I was trying to see if the servers we have is secure enough. What I wanted to know is that wether we were making some errors or the facts were not documented clearly enough. I did find the documentation regarding most problems in some document or the other, but is it clear for admins was the question.

So to find the answer I started looking for SOA suite available online.

Probably this notion would seem stupid why will anyone expose the SOA suite online, I thought that too. But I did an inurl:BPELConsole search and found atleast 10 websites that have their consoles being resulted in the search. Tried a few search engines including google.

The commonly known users are oc4jadmin, but what about bpeladmin and the default users. Nearly 80% of the sites did not have the passwords changed for the users. Could log in some of them seemed to be production sites others were testing sites.

Also a common error was the OWSM user admin with the password as oracle. Sadly most of these users were available to use.

I don't know how to contact the admins of these sites, anyone reading this blog please change the passwords. Go to the user management in the Application Server Console and remove all users that are not used or atleast change the passwords.

All sites had their oc4jadmin passwords changed but it's simply not good enough. Why were these consoles exposed to the internet I have no idea, I don't think it should be done.

Another probability is Denial Of Service attacks or brute force. I don't think (cannot confirm this though) the username for oc4jadmin can be changed. It makes brute force hack even simpler.

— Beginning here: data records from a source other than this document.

(* ===== verification/Monitors.v ===== *)
(** * Setting the monitors up and taking them down

    [BpfMonitor::new] of [bpf_monitor.rs] with the build script it depends on,
    [NetlinkMonitor::new] and its [Drop], and the text of the summary at the end
    ([src/monitor.rs]).  libbpf, neli and the kernel are what their calls answer;
    the calls are recorded in order. *)

From stdpp Require Import base list strings numbers.
From Stdlib Require Import ZArith Lia.
From S2P Require Import Prelude RustStr Paths BpfProg CoreFixes Memstats.

#[local] Open Scope Z_scope.

(** ** Building the program *)

Definition get_bpf_arch (target_arch : string) : option string :=
  if String.eqb target_arch "x86_64" then Some "x86"
  else if String.eqb target_arch "aarch64" then Some "arm64"
  else if String.eqb target_arch "loongarch64" then Some "loongarch"
  else if String.eqb target_arch "riscv64" then Some "riscv"
  else None.

(** The arguments of clang; [None] is the panic of an unsupported target. *)
Definition clang_args (target_arch : string) (libbpf : option (list string)) : option (list string) :=
  match get_bpf_arch target_arch with
  | None => None
  | Some arch =>
      Some (["-Ibpf/include"; sapp "-Ibpf/" arch] ++
            match libbpf with Some paths => map (sapp "-I") paths | None => [] end)
  end.

(** [main] of build.rs.  [var] is the environment, [libbpf] what pkg-config finds and
    [build] what libbpf-cargo answers for a source, arguments and a destination; the
    result is the file generated, and [None] a panic. *)
Definition build_main (var : string -> option string) (libbpf : option (list string))
    (build : string -> list string -> path -> bool) : option path :=
  match var "OUT_DIR" with
  | None => None
  | Some dir =>
      let out := push dir "ananicy_cpp.skel.rs" in
      match var "CARGO_CFG_TARGET_ARCH" with
      | None => None
      | Some target_arch =>
          match clang_args target_arch libbpf with
          | None => None
          | Some args => if build "bpf/ananicy_cpp.bpf.c" args out then Some out else None
          end
      end
  end.

(** The file [lib.rs] includes. *)
Definition included_skeleton (out_dir : string) : path := sapp out_dir "/ananicy_cpp.skel.rs".

(** ** Loading it *)

Inductive bpf_call := BSetPrint | BOpen | BSetMinUs (min_us : Z) | BLoad | BAttach.
Inductive bpf_failure := OpenFailed | LoadFailed | AttachFailed.

(** What libbpf answers, and whether the object has a [.rodata] map. *)
Record loader := MkLoader { l_open : bool; l_rodata : bool; l_load : bool; l_attach : bool }.

(** The initialiser of [min_us] in the program. *)
Definition default_min_us : Z := 0.

(** The calls, and the value of [min_us] the attached program runs with. *)
Definition BpfMonitor_new (min_us : option Z) (verbose : bool) (l : loader)
    : list bpf_call * (Z + bpf_failure) :=
  let calls := (if verbose then [BSetPrint] else []) ++ [BOpen] in
  if negb (l_open l) then (calls, inr OpenFailed) else
  let '(calls, value) :=
    match min_us with
    | Some min => if l_rodata l then (calls ++ [BSetMinUs min], min) else (calls, default_min_us)
    | None => (calls, default_min_us)
    end in
  let calls := calls ++ [BLoad] in
  if negb (l_load l) then (calls, inr LoadFailed) else
  let calls := calls ++ [BAttach] in
  if negb (l_attach l) then (calls, inr AttachFailed) else (calls, inl value).

(** ** The netlink socket *)

(** [linux/connector.h] and [linux/cn_proc.h], by the names neli has for them. *)
Inductive ProcCnMcastOp := OpListen | OpIgnore.
Record subscription := MkSubscription { nl_pid : Z; cn_idx : Z; cn_val : Z; cn_op : ProcCnMcastOp }.
Definition CN_IDX_PROC : Z := 1.
Definition CN_VAL_PROC : Z := 1.
Definition proc_message (pid : Z) (op : ProcCnMcastOp) : subscription :=
  MkSubscription pid CN_IDX_PROC CN_VAL_PROC op.

Inductive nl_call :=
| NConnect (pid groups : Z) (ok : bool) | NRecvBuffer (size : Z) | NSend (m : subscription) (ok : bool)
| NClose.

(** Whether connecting, subscribing and unsubscribing succeed; the size of the receive
    buffer is only asked for. *)
Record nl_answers := MkNlAnswers { a_connect : bool; a_listen : bool; a_ignore : bool }.

Definition NetlinkMonitor_new (pid : Z) (a : nl_answers) : list nl_call * bool :=
  if negb (a_connect a) then ([NConnect pid CN_IDX_PROC false], false)
  else
    let calls := [NConnect pid CN_IDX_PROC true; NRecvBuffer (8 * 1024 * 1024);
                  NSend (proc_message pid OpListen) (a_listen a)] in
    if a_listen a then (calls, true) else (calls ++ [NClose], false).

(** [Drop]: a failed message is ignored. *)
Definition NetlinkMonitor_drop (pid : Z) (a : nl_answers) : list nl_call :=
  [NSend (proc_message pid OpIgnore) (a_ignore a); NClose].

(** A monitor from its creation to its drop. *)
Definition monitor_life (pid : Z) (a : nl_answers) : list nl_call :=
  let '(calls, created) := NetlinkMonitor_new pid a in
  if created then calls ++ NetlinkMonitor_drop pid a else calls.

(** ** The summary *)

Definition two_digits (z : Z) : string := sapp (zeros (2 - slen (fmt_uint z))) (fmt_uint z).
Definition six_digits (z : Z) : string := sapp (zeros (6 - slen (fmt_uint z))) (fmt_uint z).

Definition format_elapsed (seconds subsec_micros : Z) : string :=
  concat_all [two_digits (seconds / 3600); ":"; two_digits (seconds mod 3600 / 60); ":";
              two_digits (seconds mod 60); "."; six_digits subsec_micros].

(** ** Properties *)
Module MonitorsProps.

Lemma reports_all h st l :
  map fst (reports h 0 st l) = List.filter (fun i => c_heap (snd i)) l.
Proof.
  revert st. induction l as [|i l IH]; intros st; [done|].
  rewrite reports_cons, map_app, IH. unfold passes. cbn [List.filter Z.eqb].
  by destruct (c_heap (snd i)).
Qed.

(** The interval of [--bpf-min-us] is the one the attached program runs with: it is
    written after the object is opened and before it is loaded, nothing is written
    without the flag, and a program that runs without one reports every event it has
    a buffer for. *)
Theorem interval_as_asked (min_us : option Z) (verbose : bool) (l : loader) (value : Z) :
  snd (BpfMonitor_new min_us verbose l) = inl value ->
  fst (BpfMonitor_new min_us verbose l) =
    (if verbose then [BSetPrint] else []) ++ [BOpen] ++
    (match min_us with Some min => if l_rodata l then [BSetMinUs min] else [] | None => [] end) ++
    [BLoad; BAttach] /\
  (l_rodata l = true -> value = match min_us with Some min => min | None => 0 end) /\
  (min_us = None -> forall h st inv,
     map fst (reports h value st inv) = List.filter (fun i => c_heap (snd i)) inv).
Proof.
  unfold BpfMonitor_new, default_min_us.
  destruct (l_open l), min_us as [min|], (l_rodata l), (l_load l), (l_attach l), verbose; cbn;
    try discriminate; intros [= <-]; (split; [done|]); (split; [done|]); try done;
    intros _; apply reports_all.
Qed.

Lemma interval_as_asked_witness :
  fst (BpfMonitor_new (Some 500) false (MkLoader true true true true)) =
    [BOpen; BSetMinUs 500; BLoad; BAttach].
Proof. apply (interval_as_asked (Some 500) false (MkLoader true true true true) 500). reflexivity. Defined.

(** *** Subscriptions *)

(** The sockets open and the listeners the kernel counts, after some calls. *)
Definition on_call (st : Z * Z) (c : nl_call) : Z * Z :=
  match c with
  | NConnect _ _ true => (fst st + 1, snd st)
  | NSend m true => (fst st, snd st + match cn_op m with OpListen => 1 | OpIgnore => -1 end)
  | NClose => (fst st - 1, snd st)
  | _ => st
  end.
Definition after_calls (calls : list nl_call) : Z * Z := foldl on_call (0, 0) calls.

(** Monitors come one after the other, and leave nothing behind: at no moment is more
    than one socket open or one listener counted, however many times the monitor
    is rebuilt, and between two of them there is none, as long as the messages that
    unsubscribe arrive. *)
Theorem subscriptions_balanced (pid : Z) (lives : list nl_answers) (n : nat) :
  Forall (fun a => a_ignore a = true) lives ->
  let calls := concat (map (monitor_life pid) lives) in
  after_calls calls = (0, 0) /\
  0 <= fst (after_calls (firstn n calls)) <= 1 /\ 0 <= snd (after_calls (firstn n calls)) <= 1.
Proof.
  intros H. cbn zeta. unfold after_calls. revert n.
  induction H as [|a lives Ha _ IH]; intros n; [split; [done|]; destruct n; cbn; lia|].
  cbn [map concat]. destruct (IH 0%nat) as [I1 _].
  assert (Hlife : foldl on_call (0, 0) (monitor_life pid a) = (0, 0) /\
    forall k, 0 <= fst (foldl on_call (0, 0) (firstn k (monitor_life pid a))) <= 1 /\
              0 <= snd (foldl on_call (0, 0) (firstn k (monitor_life pid a))) <= 1).
  { unfold monitor_life, NetlinkMonitor_new, NetlinkMonitor_drop. rewrite Ha.
    destruct (a_connect a), (a_listen a); cbn; (split; [done|]); intros k;
      do 6 (destruct k as [|k]; [cbn; lia|]); cbn; rewrite ?firstn_nil; cbn; lia. }
  destruct Hlife as [Hl Hk]. rewrite foldl_app, Hl, firstn_app, foldl_app. split; [exact I1|].
  destruct (decide (n <= length (monitor_life pid a))%nat) as [Hn|Hn].
  - replace (n - length (monitor_life pid a))%nat with 0%nat by lia. cbn [firstn foldl]. apply Hk.
  - rewrite firstn_all2 by lia. rewrite Hl. apply IH.
Qed.

Lemma subscriptions_balanced_witness :
  after_calls (concat (map (monitor_life 7)
    [MkNlAnswers true true true; MkNlAnswers true false true; MkNlAnswers true true true])) = (0, 0).
Proof.
  apply (subscriptions_balanced 7
    [MkNlAnswers true true true; MkNlAnswers true false true; MkNlAnswers true true true] 0).
  repeat constructor.
Defined.

(** The time of the summary is the time that passed. *)
Lemma elapsed_fields seconds micros :
  0 <= seconds ->
  exists h m s, format_elapsed seconds micros =
      concat_all [two_digits h; ":"; two_digits m; ":"; two_digits s; "."; six_digits micros] /\
    seconds = 3600 * h + 60 * m + s /\ 0 <= m < 60 /\ 0 <= s < 60.
Proof.
  intros H. eexists _, _, _. split; [reflexivity|].
  pose proof (Z.div_mod seconds 3600 ltac:(lia)). pose proof (Z.mod_pos_bound seconds 3600 ltac:(lia)).
  pose proof (Z.div_mod (seconds mod 3600) 60 ltac:(lia)).
  pose proof (Z.mod_pos_bound (seconds mod 3600) 60 ltac:(lia)).
  assert (Hm : seconds mod 60 = (seconds mod 3600) mod 60)
    by (rewrite (Z.mod_mod_divide seconds 3600 60); [done|by exists 60]).
  rewrite Hm. split; [lia|]. split; [|lia]. split; [apply Z.div_pos; lia|apply Z.div_lt_upper_bound; lia].
Qed.

(** The crate is compiled against the skeleton its build script generated: both name
    the same file, for every directory cargo gives, with or without a final slash. *)
Theorem skeleton_included (var : string -> option string) (libbpf : option (list string))
    (build : string -> list string -> path -> bool) (dir : string) (out : path) :
  var "OUT_DIR" = Some dir -> dir <> EmptyString -> build_main var libbpf build = Some out ->
  components out = components (included_skeleton dir) /\
  exists arch args, var "CARGO_CFG_TARGET_ARCH" = Some arch /\ clang_args arch libbpf = Some args /\
    build "bpf/ananicy_cpp.bpf.c" args out = true.
Proof.
  intros Hd Hne. unfold build_main. rewrite Hd.
  destruct (var "CARGO_CFG_TARGET_ARCH") as [arch|] eqn:Ea; [|done].
  destruct (clang_args arch libbpf) as [args|] eqn:Ec; [|done].
  destruct (build _ args _) eqn:Eb; [|done]. intros [= <-]. split; [|eauto 6].
  rewrite components_push by done. unfold included_skeleton, components.
  change "/ananicy_cpp.skel.rs" with (String slash "ananicy_cpp.skel.rs").
  by rewrite absolute_sapp, cur_dir_sep, body_sep, app_assoc.
Qed.

(** Every target the program is built for compiles against its own header. *)
Lemma supported_targets arch args libbpf :
  clang_args arch libbpf = Some args <->
  exists dir, get_bpf_arch arch = Some dir /\
    args = "-Ibpf/include" :: sapp "-Ibpf/" dir ::
           match libbpf with Some paths => map (sapp "-I") paths | None => [] end.
Proof. unfold clang_args. destruct (get_bpf_arch arch); naive_solver. Qed.

Lemma skeleton_included_witness :
  components (push "/tmp/out/" "ananicy_cpp.skel.rs") = components (included_skeleton "/tmp/out/").
Proof.
  apply (skeleton_included
           (fun n => if String.eqb n "OUT_DIR" then Some "/tmp/out/" else Some "x86_64") None (fun _ _ _ => true)
           "/tmp/out/"); [reflexivity|done|reflexivity].
Defined.

End MonitorsProps.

Is security still an aferthought for organizations !!! This scares me.

One of the sites I could log into. I have tried to remove all the information regarding who owns the site.


Nirav chhaya said...

Hiii Sashwat,

There are many reasons to keep your severs exposed on the internet. Being a middleware suite, it is frequently required to build the interfaces which are having endpoints on the internet.

You can think of the latest trends where customers prefer On-Demand or SaaS kind of services. Such kind of services are availed to their customers via internet. Therefore, these services requires to be consumed over the internet and also access your services that are of course :) on the internet.

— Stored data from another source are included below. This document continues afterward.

(** [await _monitor_task]: the task runs on until it ends, and its
    exception is raised at the await.  A task that is cancelled before
    its first step ends at that step without entering the coroutine:
    neither [except] nor [finally] runs, nothing is logged, and the
    handle keeps the task, now done.  Otherwise the coroutine is followed
    for [n] turns of its loop; [None] when it is still running after
    them. *)
Definition await_monitor_task (n : nat) : M (option unit) :=
  task ← gets _monitor_task;
  match task with
  | Some t =>
      now ← gets clock;
      if first_step_pending W now && task_must_cancel t then
        modify finish_task;;
        raise CancelledError
      else
        _tamilblasters_monitor n (task_upload_chat t);; mret None
  | None => raise OtherException
  end.

(** [None] when the awaited coroutine is still running after [n] turns. *)
Definition _stop_monitor (n : nat) (message : Message) : M (option StopStatus) :=
  running ← gets task_running;
  if negb running then
    sendMessage "TamilBlasters auto-leech is not running.";;
    mret (Some NotRunning)
  else
    task_cancel;;
    awaited ← try_except (await_monitor_task n) is_CancelledError
                (λ _, mret (Some tt));
    match awaited with
    | None => mret None
    | Some _ =>
        sendMessage "TamilBlasters auto-leech stopped.";;
        mret (Some Stopped)
    end.

End Module.

(** ** Vocabulary of the statements *)

(** The URLs requested with [scraper.get] in a trace, oldest first. *)
Definition http_requests (tr : list Event) : list string :=
  rev (omap (λ e, match e with EvHttpGet url => Some url | _ => None end) tr).

(** The links handed to [_download_torrent] in a trace, oldest first. *)
Definition downloads (tr : list Event) : list string :=
  rev (omap (λ e, match e with EvDownload url _ => Some url | _ => None end) tr).

(** [st'] is [st] with a later clock and the events [new] added. *)
Definition advanced (new : list Event) (st st' : State) : Prop :=
  ∃ c, st' = set_trace (new ++ trace st) (set_clock c st).

(** Events that neither enter the downstream trigger nor report a missing
    command chat. *)
Definition harmless_event (e : Event) : Prop :=
  match e with
  | EvTrigger _ _ => False
  | EvLog (LogNotConfigured _) => False
  | _ => True
  end.

(** The events [_trigger_qbleech] adds after its entry. *)
Definition trigger_event (e : Event) : Prop :=
  match e with
  | EvGetChat _ _ | EvMirrorLeech _ _ => True
  | EvLog (LogNotConfigured _) | EvLog (LogResolveFailed _)
  | EvLog (LogQueued _) | EvLog (LogLeechFailed _) => True
  | _ => False
  end.

(** Among the events [new], the payload downloaded from [link] was sent
    and the send returned: the successful [send_document] comes right after
    the download of [link], with the payload that download returned. *)
Definition delivered (link : string) (new : list Event) : Prop :=
  ∃ chat payload file_name caption pre post,
    new = pre ++ EvSendDocument chat payload file_name caption (Ret tt)
                 :: EvDownload link (Some payload) :: post.

(** [_trigger_qbleech] finds a chat reference:
    [_monitor_command_chat or config_dict.get('AUTO_TBL_COMMAND_CHAT') or
    config_dict.get('AUTO_TBL_CHANNEL')] is true. *)
Definition configured (st : State) : Prop :=
  truthy (py_or (py_or (_monitor_command_chat st)
                       (config_dict st !! "AUTO_TBL_COMMAND_CHAT"))
                (config_dict st !! "AUTO_TBL_CHANNEL")) = true.

(** [st'] differs from [st] in the clock, the cache, the pending
    cancellation, and by events [new] that satisfy [allowed]. *)
Definition frame_step (allowed : Event → Prop) (st st' : State) : Prop :=
  config_dict st' = config_dict st
  ∧ _monitor_command_chat st' = _monitor_command_chat st
  ∧ _monitor_last_links st' = _monitor_last_links st
  ∧ _monitor_seen_topics st' = _monitor_seen_topics st
  ∧ ∃ new, trace st' = new ++ trace st ∧ Forall allowed new.

(** What the monitor's code may do to a state [st0]: the configuration and
    the recorded command chat stay; the two dedup sets only grow; a link
    is in [_monitor_last_links] only if it was there or was delivered; the
    trigger is entered only for delivered links; and if a chat reference
    can be found in [st0], no "not configured" record is logged. *)
Definition evolves (st0 st : State) : Prop :=
  config_dict st = config_dict st0
  ∧ _monitor_command_chat st = _monitor_command_chat st0
  ∧ _monitor_last_links st0 ⊆ _monitor_last_links st
  ∧ _monitor_seen_topics st0 ⊆ _monitor_seen_topics st
  ∧ ∃ new, trace st = new ++ trace st0
      ∧ (∀ l, l ∈ _monitor_last_links st →
              l ∈ _monitor_last_links st0 ∨ delivered l new)
      ∧ (∀ l t, EvTrigger l t ∈ new → delivered l new)
      ∧ (configured st0 → ∀ l, EvLog (LogNotConfigured l) ∉ new).

(** Every state an action leads to is related to the state it started
    from, whether it returns or raises. *)
Definition steps {A} (R : State → State → Prop) (m : M A) : Prop :=
  ∀ st, R st (m st).2.

(** No [cancel()] of the monitor's task is waiting to be delivered. *)
Definition no_cancel_pending (st : State) : Prop :=
  match _monitor_task st with
  | Some t => task_must_cancel t = false
  | None => True
  end.

(** From a state that satisfies [P], [m] returns in a state that satisfies
    [Q] or raises [e] in a state that satisfies [E e]. *)
Definition hoare {A} (P : State → Prop) (m : M A)
    (Q : A → State → Prop) (E : exn → State → Prop) : Prop :=
  ∀ st, P st →
    match m st with
    | (Ret a, st') => Q a st'
    | (Raise e, st') => E e st'
    end.

(** The errors the monitor's handlers are written for: the crawl raises
    subclasses of [Exception] only, a payload that cannot be fetched is
    reported as [None], [send_document] and [get_chat] raise [RPCError]
    only, [_mirror_leech] raises subclasses of [Exception] only, and
    nothing surfaces at the bare suspension points. *)
Definition contained (W : World) : Prop :=
  (∀ t e, crawl_fault W t = Some e → is_Exception e = true)
  ∧ (∀ t, download_fault W t = None)
  ∧ (∀ t chat payload file_name caption e,
       send_document W t chat payload file_name caption = Raise e → e = RPCError)
  ∧ (∀ t chat_ref e, get_chat W t chat_ref = Raise e → e = RPCError)
  ∧ (∀ t message e, mirror_leech W t message = Raise e → is_Exception e = true)
  ∧ (∀ t, sleep_fault W t = None).

(** Events of an item whose payload was not delivered: no entry into the
    trigger, no "not configured" record, no [send_document] that returned. *)
Definition undelivered_event (e : Event) : Prop :=
  match e with
  | EvTrigger _ _ => False
  | EvLog (LogNotConfigured _) => False
  | EvSendDocument _ _ _ _ (Ret _) => False
  | _ => True
  end.

(** With no cancellation pending, [m] returns or raises an exception of
    the class [C], and no cancellation is pending afterwards. *)
Definition raises_only (C : exn → Prop) {A} (m : M A) : Prop :=
  hoare no_cancel_pending m
    (λ _, no_cancel_pending) (λ e st, C e ∧ no_cancel_pending st).

Definition no_exn (e : exn) : Prop := False.

(** The events added between [st] and a later state [st']. *)
Definition events_since (st st' : State) : list Event :=
  take (length (trace st') - length (trace st)) (trace st').

(** An edit of [config_dict] from outside the module (the bot's settings). *)
Definition set_config (cfg : gmap string ChatRef) (st : State) : State :=
  mkState cfg (_monitor_task st) (_monitor_last_links st) (_monitor_seen_topics st)
    (_monitor_command_chat st) (_command_chat_cache st) (clock st) (trace st).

Ideally, these servers should be secure in manner or services should have been exposed through registry/UDDI.

This is really an interesting topic. I would certainly like to know more and more about this.

sash said...

@Nirav chhaya
There should be a selective exposing of the interfaces, the interfaces in case of B2B and other such services makes sense but not exposing the server console. Say I am using an application server to deploy a web application, I would still prefer and it would be secure if I did not expose the application server console, but only the application. The same logic applies here :).